Another issue here is that of what happens if you cannot match de la Maza’s achievement of halving the time taken for each circle - and it is going to be more difficult if you cannot afford as much study time - and have to stretch the programme out.  7 Circles is a catchy name, but I believe that the real end point of the learning phase for his programme is to be able to solve the 1,000 problems at under 30 seconds apiece, not the completion of seven circles.  I expect that most players would need more than seven circles.

The following link gives to rating improvement for the 22 players who are known to have completed the 7 Circles programme (or some variation on it):

http://temposchlucker.blogspot.com/2005/05/ratingprogress-of-knights-errant.html

The link says that it is difficult to compare the ratings before and after the 7 Circles, because: some players modified the plan, trained tactics for much longer, had no official rating, had a rating from a different source, have not finished the programme, had to play more to get their new rating, did not have published ratings, abandoned the program, or their start ratings were unknown so a later (higher) rating had to be used or estimated.

More to the point, the 7 Circles has attracted a lot of attention (de la Maza’s articles the most visited on ChessCafe, according to Dan Heisman), and I expect that many more than 22 people have made a serious attempt at it.  The players who completed the programme are likely be the most capable and highly motivated ones, who would have improved anyway, and those who did make an improvement are the ones most likely to report their results.

Another difficulty is that the players may have been doing other training, and would have to be playing chess to get a rating, so we have no way of knowing what caused the improvement.  A third difficulty is that with a typical number of games played in a season, there is a large uncertainty in the ratings both before and after the 7 Circles, and the relatively small rating improvement typical of players rated over 1600 (the median improvement is currently 75 points) could easily have been due to chance.

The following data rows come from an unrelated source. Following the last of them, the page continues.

(** * Polychromatic Controller: the request router of [pylib/controller.py]

    A shallow embedding of [PolychromaticController]: the request table of
    [parse_request], the seven handlers, and the helpers [run_function] and
    [_internal_error].  The controller is glue between three collaborators
    (the OpenRazer backend, the web view and the debug logger), so the model
    records every call that crosses one of these boundaries as an [event] and
    threads Python exceptions through a small error-and-output monad. *)

From Stdlib Require Import String Ascii ZArith List Bool Lia DecimalString.
Import ListNotations.

Local Open Scope string_scope.
Local Open Scope Z_scope.
Local Open Scope list_scope.

(** ** Python values

    The payloads arrive as decoded JSON and the backend answers with JSON-like
    data or a sentinel, so values are [None], booleans, integers, strings,
    lists and string-keyed dictionaries (insertion ordered, first binding of a
    key wins).  Floats are outside the model. *)

#[local] Set Warnings "-register-all".

Inductive pyval : Type :=
| PNone
| PBool (b : bool)
| PInt (z : Z)
| PStr (s : string)
| PList (items : list pyval)
| PDict (entries : list (string * pyval)).

(** The constants the controller compares against with [==]; [KTypeStr] is the
    type object [str] itself (used by [_open_device]). *)
Inductive pyconst : Type :=
| KNone
| KBool (b : bool)
| KInt (z : Z)
| KStr (s : string)
| KTypeStr.

Definition Z_of_bool (b : bool) : Z := if b then 1 else 0.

The only way round these difficulties is to measure any improvement achieved in the ability to solve fresh problems (which could be measured much accurately and reliably than any change in rating).  These problems could be in the style of Ray Cheng’s Practical Chess Exercises (tactical and positional moves, including tempting but unsound sacrifices, in random order) to approximate the conditions of a game.

Nonetheless, the achievements of de la Maza and a few others with the 7 Circles are remarkable.  All the more so in de la Maza’s case, because he had a strident disregard for all forms of chess skill except tactics.

My own experience of the 7 Circles was that by the time I had tackled all of Reinfeld’s 1,001, and returned to the beginning, I found that I did not remember much!  My accuracy improved a little (I just tackled the problems that I had got wrong the first time through), but I was not obviously faster.  Nonetheless, this failure to learn was a good learning experience for me.  There had to be a better way.